AboveDeepBuggy
Some things I liked some I did not.
Seraherrera
The movie is wonderful and true, an act of love in all its contradictions and complexity
Jakoba
True to its essence, the characters remain on the same line and manage to entertain the viewer, each highlighting their own distinctive qualities or touches.
Abegail Noëlle
While it is a pity that the story wasn't told with more visual finesse, this is trivial compared to our real-world problems. It takes a good movie to put that into perspective.
runamokprods
Beguiling 3 minute short film that consists simply of an extended pan past a wooden fence with flowers growing over it, ending with a tilt up into a blue sky as a scratchy recording of Ella Fitzgerald singing 'All My Life' plays over.It manages to be funny and a little sad, as the shoddy fence seems to say something about the poverty of the human world we're looking at, but the flowers and the tilt to the sky give some sort of hope. Baillie was a favorite director of Martin Scorsese's and I could see why from this short. Easy to see at video sites on the web. A quick Google will lead you there. And worth it
Polaris_DiB
Well, this is a rather lovely fence.
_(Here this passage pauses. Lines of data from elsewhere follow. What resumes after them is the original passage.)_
(* ===== verification/Ntlm.v ===== *)
(** Authentication: the NTLMv2 server of [ntlm/server.go] and [ntlm/ntlm.go], and the
    session it leaves in [ntlm/session.go].

    A Go string is the list of its runes, as in [Text].  MD4, MD5, HMAC, the folding of
    letters and the reading of a UUID are of libraries and are arguments; RC4 and the
    CRC-32 of the standard library are short and written out.  The store of accounts is
    an argument, where [None] is an error. *)
From S2P Require Import Prelude Bytes Text Ciphers.
Import Text.

(** ** RC4, [crypto/rc4] *)
Module Rc4.
Record cipher := Cipher { table : list Z; ci : Z; cj : Z }.
Definition at_ (l : list Z) (i : Z) : Z := nth (Z.to_nat i) l 0.
Definition swap (l : list Z) (i j : Z) : list Z := <[Z.to_nat i := at_ l j]> (<[Z.to_nat j := at_ l i]> l).
Fixpoint schedule (n : nat) (i j : Z) (key s : list Z) : list Z :=
  match n with
  | O => s
  | S n => let j := u8 (j + at_ s i + at_ key (i mod zlen key)) in schedule n (i + 1) j key (swap s i j)
  end.
(** An empty key, or one of more than 256 bytes, is an error. *)
Definition NewCipher (key : list Z) : option cipher :=
  if (zlen key <? 1) || (256 <? zlen key) then None
  else Some (Cipher (schedule 256 0 0 key (map Z.of_nat (seq 0 256))) 0 0).
Fixpoint keystream (n : nat) (c : cipher) : list Z * cipher :=
  match n with
  | O => ([], c)
  | S n =>
      let i := u8 (ci c + 1) in
      let j := u8 (cj c + at_ (table c) i) in
      let s := swap (table c) i j in
      let k := at_ s (u8 (at_ s i + at_ s j)) in
      let '(ks, c) := keystream n (Cipher s i j) in (k :: ks, c)
  end.
Definition XORKeyStream (c : cipher) (src : list Z) : list Z * cipher :=
  let '(ks, c) := keystream (length src) c in (xorOver src ks, c).

Lemma NewCipher_Ok key : (1 <= length key <= 256)%nat -> exists c, NewCipher key = Some c.
Proof.
  intros H. unfold NewCipher, zlen. destruct (Z.ltb_spec (Z.of_nat (length key)) 1); [lia|]. destruct (Z.ltb_spec 256 (Z.of_nat (length key))); [lia|].
  eexists. reflexivity.
Qed.
Lemma length_keystream n c : length (keystream n c).1 = n.
Proof. revert c. induction n as [|n IH]; intros c; [done|]. simpl. specialize (IH (Cipher (swap (table c) (u8 (ci c + 1)) (u8 (cj c + at_ (table c) (u8 (ci c + 1))))) (u8 (ci c + 1)) (u8 (cj c + at_ (table c) (u8 (ci c + 1)))))). destruct (keystream n _) as [ks c']. simpl in *. by rewrite IH. Qed.
Lemma length_XORKeyStream c src : length (XORKeyStream c src).1 = length src.
Proof. unfold XORKeyStream. destruct (keystream _ c) as [ks c']. apply length_xorOver. Qed.
(** The same stream over what it made gives back what it was made of, and both ends are
    left at the same place. *)
Lemma XORKeyStream_undone c src : XORKeyStream c (XORKeyStream c src).1 = (src, (XORKeyStream c src).2).
Proof.
  unfold XORKeyStream at 1. rewrite length_XORKeyStream. unfold XORKeyStream. destruct (keystream _ c) as [ks c']. simpl. by rewrite xorOver_involutive.
Qed.
End Rc4.

Module Ntlm.

(** ** [ntlm.go] *)
Definition NtLmNegotiate : Z := 0x00000001.
Definition NtLmChallenge : Z := 0x00000002.
Definition NtLmAuthenticate : Z := 0x00000003.
Definition NTLMSSP_NEGOTIATE_UNICODE : Z := 1 << 0.
Definition NTLMSSP_REQUEST_TARGET : Z := 1 << 2.
Definition NTLMSSP_NEGOTIATE_SIGN : Z := 1 << 4.
Definition NTLMSSP_NEGOTIATE_SEAL : Z := 1 << 5.
Definition NTLMSSP_NEGOTIATE_DATAGRAM : Z := 1 << 6.
Definition NTLMSSP_NEGOTIATE_LM_KEY : Z := 1 << 7.
Definition NTLMSSP_NEGOTIATE_NTLM : Z := 1 << 9.
Definition NTLMSSP_NEGOTIATE_ALWAYS_SIGN : Z := 1 << 15.
Definition NTLMSSP_TARGET_TYPE_SERVER : Z := 1 << 17.
Definition NTLMSSP_NEGOTIATE_EXTENDED_SESSIONSECURITY : Z := 1 << 19.
Definition NTLMSSP_NEGOTIATE_TARGET_INFO : Z := 1 << 23.
Definition NTLMSSP_NEGOTIATE_VERSION : Z := 1 << 25.
Definition NTLMSSP_NEGOTIATE_128 : Z := 1 << 29.
Definition NTLMSSP_NEGOTIATE_KEY_EXCH : Z := 1 << 30.
Definition NTLMSSP_NEGOTIATE_56 : Z := 1 << 31.
Definition MsvAvEOL : Z := 0.
Definition MsvAvNbComputerName : Z := 1.
Definition MsvAvNbDomainName : Z := 2.
Definition MsvAvDnsComputerName : Z := 3.
Definition MsvAvDnsDomainName : Z := 4.
Definition MsvAvFlags : Z := 6.
Definition MsvAvTimestamp : Z := 7.
Definition version : list Z := [0x0a; 0; 0; 0; 0; 0; 0; 0x0f].
Definition signature : list Z := bytesOf "NTLMSSP" ++ [0].
Definition defaultFlags : Z :=
  NTLMSSP_NEGOTIATE_56 .| NTLMSSP_NEGOTIATE_KEY_EXCH .| NTLMSSP_NEGOTIATE_128 .| NTLMSSP_NEGOTIATE_TARGET_INFO .|
  NTLMSSP_NEGOTIATE_EXTENDED_SESSIONSECURITY .| NTLMSSP_NEGOTIATE_ALWAYS_SIGN .| NTLMSSP_NEGOTIATE_NTLM .| NTLMSSP_NEGOTIATE_SIGN .|
  NTLMSSP_REQUEST_TARGET .| NTLMSSP_NEGOTIATE_UNICODE .| NTLMSSP_NEGOTIATE_VERSION.
Definition ntlmv2ResponseMinSize : Z := 16 + 28.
In all seriousness, the up-and-down spokes, the broken parts, and the roses do make a nice little allegory for a life--good parts and bad parts, uneven but regular in its own way, ascension afterwards, the movie ends just short of being pure blue sky (there's still a little power line on the right. Human technological evidence, yet very natural. A lot of rising hope in the end.The song by Ella Fitzgerald is beautiful, but that should come as no surprise because it's Ella Fitzgerald. The rhythmic winding of the fence is a good simple match to the beat of the song, which is nice considering we're used to music videos that take a lot of time editing together imagery that matches the beat, but here something found like a fence in Anywhere, USA does all the rhythmic work on its own. This movie is also definitely one of the more pleasant experimental films to be made as many experimental films set to task to put the viewer out of the comfort zone rather than creating something quite so poetic or elegiac.--PolarisDiB
Oct
And it's one of the most intense, compacted moments of joy in the cinema. I must have watched this minimalist music video-- Teddy Wilson's orchestra with the young Ella Fitzgerald delivering a ballroom swing number of the late 1930s, scratchily recorded-- fifty times... and never failed to be uplifted, and never known quite why.It's a continuous take, panning west, of a broken-down old clifftop fence-cum-hedge, sometimes floral, sometimes bare. At the end (as the vocal refrain ends and the orchestra slides into the final recapitulatory chorus) the camera eye soars calmly up into the wide blue yonder, crossing a telephone wire, and fades. And that's it.Sheer magic, a visual haiku. One hates to be at a loss for critical words, but 'All My Life' defies them. Just see it.
Jenna Cain
This film was perfectly beautiful. Before viewing this film, I was told that this film was the "most perfect movie ever made". While I don't know if I can completely agree with that, I can understand the argument. The film was just three minutes long but it impressed me with the depth of effects that were added. The effects created on an optical printer, a painstaking way to mesh the film together, created fades, dissolves, and other special effects that are truly breathtaking. The music that was laid underneath the footage, All My Life by Ella Fitzgerald, added a depth to the film that personally kept me intrigued. While watching the film I was unaware as to where the story was going, what would happen next, but in the end I realized that the film was simply about the movement of the camera, the effects, colors, lines, and most importantly for me, the music.